November 7 (October 25 by the calendar used in Russia at the time) marks the 93rd anniversary of the Russian Revolution. Led by the Bolshevik Party of V.I. Lenin and Leon Trotsky, the workers’ seizure of power in Russia gave flesh and blood reality to the Marxist understanding of the dictatorship of the proletariat. Despite the subsequent Stalinist degeneration of the Soviet workers state, culminating in its counterrevolutionary destruction in 1991-92, the October Revolution was and is the international proletariat’s greatest victory; its final undoing, a world-historic defeat. The International Communist League (Fourth Internationalist) fought to the bitter end in defense of the Soviet Union and the bureaucratically deformed workers states of East Europe, while calling for workers political revolutions to oust the parasitic nationalist Stalinist bureaucracies that ruled these states. This is the same program we uphold today for the remaining workers states of China, North Korea, Vietnam and Cuba.

Having been expelled from the USSR in 1929 by Stalin, Trotsky spent the remainder of his life in exile. In November 1932, he gave a speech to a Danish social-democratic student group in Copenhagen. He outlined the political conditions and the social forces that drove the Russian Revolution, stressing the decisive role of the Bolshevik Party. Illuminating the worldwide impact of the Russian Revolution and its place in history, Trotsky underlined the necessity of sweeping away the decaying capitalist order and replacing it with a scientifically planned international socialist economy that will lay the material basis for human freedom.

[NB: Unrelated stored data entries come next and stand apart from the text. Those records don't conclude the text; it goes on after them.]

(* ===== verification/Sysfile.v ===== *)
(** * sysfile.c: the file-system calls

    A system call takes its arguments from the trapframe through SysArgs.v and
    returns an int, -1 for an error.  The [goto] targets of the C functions are
    definitions of their own. *)

From Stdlib Require Import ZArith Lia.
From stdpp Require Import base numbers list gmap strings.
From S2P Require Import Prelude Machine Kernel Strings Riscv Spinlock Kalloc Vm Proc Printf.
From S2P Require Import Sleeplock Virtio Bio Log Fs Pipe File Procs Exec SysArgs.

(** ** fcntl.h *)
Definition O_RDONLY : Z := 0x000.
Definition O_WRONLY : Z := 0x001.
Definition O_RDWR : Z := 0x002.
Definition O_CREATE : Z := 0x200.
Definition O_TRUNC : Z := 0x400.

Section sysfile.
Context `{Fuel} `{Symbols} `{DiskDriver}.

(** The descriptor and its file, or [None] for the result -1. *)
Definition argfd (n : Z) : K (option (nat * nat)) :=
  fd ← argint n;
  if (fd <? 0) || (NOFILE <=? fd) then ret None else
  p ← curproc; x ← getp p;
  o ← deref (p_ofile x !! Z.to_nat fd);
  match o with
  | None => ret None
  | Some f => ret (Some (Z.to_nat fd, f))
  end.

(** The first free slot of a descriptor table. *)
Fixpoint first_none {A} (l : list (option A)) (i : nat) : option nat :=
  match l with
  | [] => None
  | None :: _ => Some i
  | Some _ :: l => first_none l (S i)
  end.

Definition fdalloc (f : nat) : K Z :=
  p ← curproc; x ← getp p;
  match first_none (p_ofile x) 0 with
  | None => ret (-1)
  | Some fd => updp p (λ x, x <| p_ofile ::= <[fd := Some f]> |>) ;; ret (Z.of_nat fd)
  end.

Definition sys_dup : K Z :=
  a ← argfd 0;
  match a with
  | None => ret (-1)
  | Some (_, f) =>
      fd ← fdalloc f;
      if fd <? 0 then ret (-1) else
      filedup f ;; ret fd
  end.

Definition sys_read : K Z :=
  p ← argaddr 1;
  n ← argint 2;
  a ← argfd 0;
  match a with None => ret (-1) | Some (_, f) => fileread f p n end.

Definition sys_write : K Z :=
  p ← argaddr 1;
  n ← argint 2;
  a ← argfd 0;
  match a with None => ret (-1) | Some (_, f) => filewrite f p n end.

Definition sys_close : K Z :=
  a ← argfd 0;
  match a with
  | None => ret (-1)
  | Some (fd, f) =>
      p ← curproc;
      updp p (λ x, x <| p_ofile ::= <[fd := None]> |>) ;;
      fileclose f ;;
      ret 0
  end.

(** [pad]: the uninitialised padding bytes of the [struct stat] copied out. *)
Definition sys_fstat (pad : list Z) : K Z :=
  st ← argaddr 1;
  a ← argfd 0;
  match a with None => ret (-1) | Some (_, f) => filestat f st pad end.

(** A path argument: the characters before the NUL. *)
Definition argpath (n : Z) : K (option (list Z)) :=
  ' (r, b) ← argstr n MAXPATH;
  if r <? 0 then ret None else ret (Some (take (Z.to_nat r) b)).

(** [ip->nlink += d; iupdate(ip)] *)
Definition add_nlink (ip : nat) (d : Z) : K unit :=
  updi ip (λ x, x <| i_nlink ::= λ n, i16 (n + d) |>) ;; iupdate ip.

(** The code at [bad] of sys_link(). *)
Definition link_bad (ip : nat) : K Z :=
  ilock ip ;;
  add_nlink ip (-1) ;;
  iunlockput ip ;;
  end_op ;;
  ret (-1).

Definition sys_link : K Z :=
  o ← argpath 0;
  match o with None => ret (-1) | Some old =>
  o ← argpath 1;
  match o with None => ret (-1) | Some new =>
  begin_op ;;
  o ← namei old;
  match o with
  | None => end_op ;; ret (-1)
  | Some ip =>
      ilock ip ;;
      x ← geti ip;
      if i_type x =? T_DIR then iunlockput ip ;; end_op ;; ret (-1) else
      add_nlink ip 1 ;;
      iunlock ip ;;
      ' (d, name) ← nameiparent new;
      match d with
      | None => link_bad ip
      | Some dp =>
          ilock dp ;;
          dx ← geti dp; x ← geti ip;
          r ← (if negb (i_dev dx =? i_dev x) then ret (-1) else dirlink dp name (i_inum x));
          if r <? 0 then iunlockput dp ;; link_bad ip else
          iunlockput dp ;;
          iput ip ;;
          end_op ;;
          ret 0
      end
  end end end.

Definition isdirempty (dp : nat) : K bool :=
  x ← geti dp;
  loop (Z.to_nat (i_size x / 16) + 2) (λ off,
    x ← geti dp;
    if negb (off <? i_size x) then ret (inr true) else
    ' (r, de) ← readi dp D_local off 16;
    if negb (r =? 16) then panic "isdirempty: readi" else
    if negb (de_inum de =? 0) then ret (inr false) else ret (inl (off + 16))) (2 * 16).

(** The code at [bad] of sys_unlink(). *)
Definition unlink_bad (dp : nat) : K Z := iunlockput dp ;; end_op ;; ret (-1).

(** A string literal as namecmp() sees it: NUL-terminated. *)
Definition lit (s : string) : list Z := chars s ++ [0].

Definition sys_unlink : K Z :=
  o ← argpath 0;
  match o with None => ret (-1) | Some path =>
  begin_op ;;
  ' (d, name) ← nameiparent path;
  match d with
  | None => end_op ;; ret (-1)
  | Some dp =>
      ilock dp ;;
      c1 ← namecmp name (lit ".");
      c2 ← (if c1 =? 0 then ret 0 else namecmp name (lit ".."));
      if c2 =? 0 then unlink_bad dp else
      o ← dirlookup dp name;
      match o with
      | None => unlink_bad dp
      | Some (ip, off) =>
          ilock ip ;;
          x ← geti ip;
          if i_nlink x <? 1 then panic "unlink: nlink < 1" else
          e ← (if i_type x =? T_DIR then isdirempty ip else ret true);
          if negb e then iunlockput ip ;; unlink_bad dp else
          w ← writei dp (S_local (replicate 16 0)) off 16;
          if negb (w =? 16) then panic "unlink: writei" else
          x ← geti ip;
          when (i_type x =? T_DIR) (add_nlink dp (-1)) ;;
          iunlockput dp ;;
          add_nlink ip (-1) ;;
          iunlockput ip ;;
          end_op ;;
          ret 0
      end
  end end.

(** The code at [fail] of create(). *)
Definition create_fail (ip dp : nat) : K (option nat) :=
  updi ip (λ x, x <| i_nlink := 0 |>) ;;
  iupdate ip ;;
  iunlockput ip ;;
  iunlockput dp ;;
  ret None.

Definition create (path : list Z) (type major minor : Z) : K (option nat) :=
  ' (d, name) ← nameiparent path;
  match d with
  | None => ret None
  | Some dp =>
      ilock dp ;;
      o ← dirlookup dp name;
      match o with
      | Some (ip, _) =>
          iunlockput dp ;;
          ilock ip ;;
          x ← geti ip;
          if (type =? T_FILE) && ((i_type x =? T_FILE) || (i_type x =? T_DEVICE))
          then ret (Some ip)
          else iunlockput ip ;; ret None
      | None =>
          dx ← geti dp;
          o ← ialloc (i_dev dx) type;
          match o with
          | None => iunlockput dp ;; ret None
          | Some ip =>
              ilock ip ;;
              updi ip (λ x, x <| i_major := major |> <| i_minor := minor |> <| i_nlink := 1 |>) ;;
              iupdate ip ;;
              x ← geti ip; dx ← geti dp;
              r ← (if type =? T_DIR then
                     r ← dirlink ip (lit ".") (i_inum x);
                     if r <? 0 then ret r else dirlink ip (lit "..") (i_inum dx)
                   else ret 0);
              if r <? 0 then create_fail ip dp else
              r ← dirlink dp name (i_inum x);
              if r <? 0 then create_fail ip dp else
              when (type =? T_DIR) (add_nlink dp 1) ;;
              iunlockput dp ;;
              ret (Some ip)
          end
      end
  end.

(** The inode sys_open() opens, locked; [None] after the error returns. *)
Definition open_inode (path : list Z) (omode : Z) : K (option nat) :=
  if truth (Z.land omode O_CREATE) then create path T_FILE 0 0
  else
    o ← namei path;
    match o with
    | None => ret None
    | Some ip =>
        ilock ip ;;
        x ← geti ip;
        if (i_type x =? T_DIR) && negb (omode =? O_RDONLY) then iunlockput ip ;; ret None
        else ret (Some ip)
    end.

Definition sys_open : K Z :=
  omode ← argint 1;
  o ← argpath 0;
  match o with None => ret (-1) | Some path =>
  begin_op ;;
  o ← open_inode path omode;
  match o with
  | None => end_op ;; ret (-1)
  | Some ip =>
      x ← geti ip;
      if (i_type x =? T_DEVICE) && ((i_major x <? 0) || (NDEV <=? i_major x))
      then iunlockput ip ;; end_op ;; ret (-1) else
      o ← filealloc;
      fd ← (match o with None => ret (-1) | Some f => fdalloc f end);
      match o with
      | Some f =>
          if fd <? 0 then fileclose f ;; iunlockput ip ;; end_op ;; ret (-1) else
          x ← geti ip;
          (if i_type x =? T_DEVICE
           then updf f (λ y, y <| f_type := FD_DEVICE |> <| f_major := i_major x |>)
           else updf f (λ y, y <| f_type := FD_INODE |> <| f_off := 0 |>)) ;;
          updf f (λ y, y <| f_ip := Some ip |>
                         <| f_readable := b2z (Z.land omode O_WRONLY =? 0) |>
                         <| f_writable := b2z (truth (Z.land omode O_WRONLY)
                                               || truth (Z.land omode O_RDWR)) |>) ;;
          when (truth (Z.land omode O_TRUNC) && (i_type x =? T_FILE)) (itrunc ip) ;;
          iunlock ip ;;
          end_op ;;
          ret fd
      | None => iunlockput ip ;; end_op ;; ret (-1)
      end
  end end.

Definition sys_mkdir : K Z :=
  begin_op ;;
  o ← argpath 0;
  o ← (match o with None => ret None | Some path => create path T_DIR 0 0 end);
  match o with
  | None => end_op ;; ret (-1)
  | Some ip => iunlockput ip ;; end_op ;; ret 0
  end.

Definition sys_mknod : K Z :=
  begin_op ;;
  major ← argint 1;
  minor ← argint 2;
  o ← argpath 0;
  o ← (match o with None => ret None | Some path => create path T_DEVICE (i16 major) (i16 minor) end);
  match o with
  | None => end_op ;; ret (-1)
  | Some ip => iunlockput ip ;; end_op ;; ret 0
  end.

Definition sys_chdir : K Z :=
  p ← curproc;
  begin_op ;;
  o ← argpath 0;
  o ← (match o with None => ret None | Some path => namei path end);
  match o with
  | None => end_op ;; ret (-1)
  | Some ip =>
      ilock ip ;;
      x ← geti ip;
      if negb (i_type x =? T_DIR) then iunlockput ip ;; end_op ;; ret (-1) else
      iunlock ip ;;
      y ← getp p;
      cwd ← deref (p_cwd y);
      iput cwd ;;
      end_op ;;
      updp p (λ y, y <| p_cwd := Some ip |>) ;;
      ret 0
  end.

(** The loop of sys_exec(): the pages holding the arguments fetched so far, and
    whether the null pointer was reached ([false]: [goto bad]). *)
Fixpoint fetch_args (n : nat) (uargv i : Z) (argv : list Z) : K (list Z * bool) :=
  match n with
  | O => ret (argv, false)
  | S n =>
      o ← fetchaddr (u64 (uargv + 8 * i));
      match o with
      | None => ret (argv, false)
      | Some uarg =>
          if uarg =? 0 then ret (argv, true) else
          pg ← kalloc;
          if pg =? 0 then ret (argv, false) else
          ' (r, b) ← fetchstr uarg PGSIZE;
          kstore_bytes pg b ;;
          if r <? 0 then ret (argv ++ [pg], false) else
          fetch_args n uargv (i + 1) (argv ++ [pg])
      end
  end.

Definition sys_exec : K Z :=
  uargv ← argaddr 1;
  o ← argpath 0;
  match o with
  | None => ret (-1)
  | Some path =>
      ' (argv, ok) ← fetch_args (Z.to_nat MAXARG) uargv 0 [];
      r ← (if ok : bool then exec path argv else ret (-1));
      for_all argv kfree ;;
      ret r
  end.

Definition sys_pipe : K Z :=
  p ← curproc;
  fdarray ← argaddr 0;
  o ← pipealloc;
  match o with
  | None => ret (-1)
  | Some (rf, wf) =>
      fd0 ← fdalloc rf;
      fd1 ← (if fd0 <? 0 then ret (-1) else fdalloc wf);
      if fd1 <? 0 then
        when (0 <=? fd0) (updp p (λ x, x <| p_ofile ::= <[Z.to_nat fd0 := None]> |>)) ;;
        fileclose rf ;; fileclose wf ;; ret (-1)
      else
      x ← getp p;
      r ← copyout (p_pagetable x) fdarray (le_bytes 4 fd0);
      r ← (if r <? 0 then ret r
           else copyout (p_pagetable x) (u64 (fdarray + 4)) (le_bytes 4 fd1));
      if r <? 0 then
        updp p (λ x, x <| p_ofile ::= <[Z.to_nat fd0 := None]> |>) ;;
        updp p (λ x, x <| p_ofile ::= <[Z.to_nat fd1 := None]> |>) ;;
        fileclose rf ;; fileclose wf ;; ret (-1)
      else ret 0
  end.
End sysfile.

The ICL fights to forge workers parties modeled on Lenin and Trotsky’s Bolsheviks to lead the struggle for new October Revolutions around the globe.

* * *

Revolution means a change of the social order. It transfers the power from the hands of a class which has exhausted itself into those of another class, which is on the rise....

Without the armed insurrection of November 7, 1917, the Soviet state would not be in existence. But the insurrection itself did not drop from Heaven. A series of historical prerequisites was necessary for the October revolution.

1. The rotting away of the old ruling classes—the nobility, the monarchy, the bureaucracy.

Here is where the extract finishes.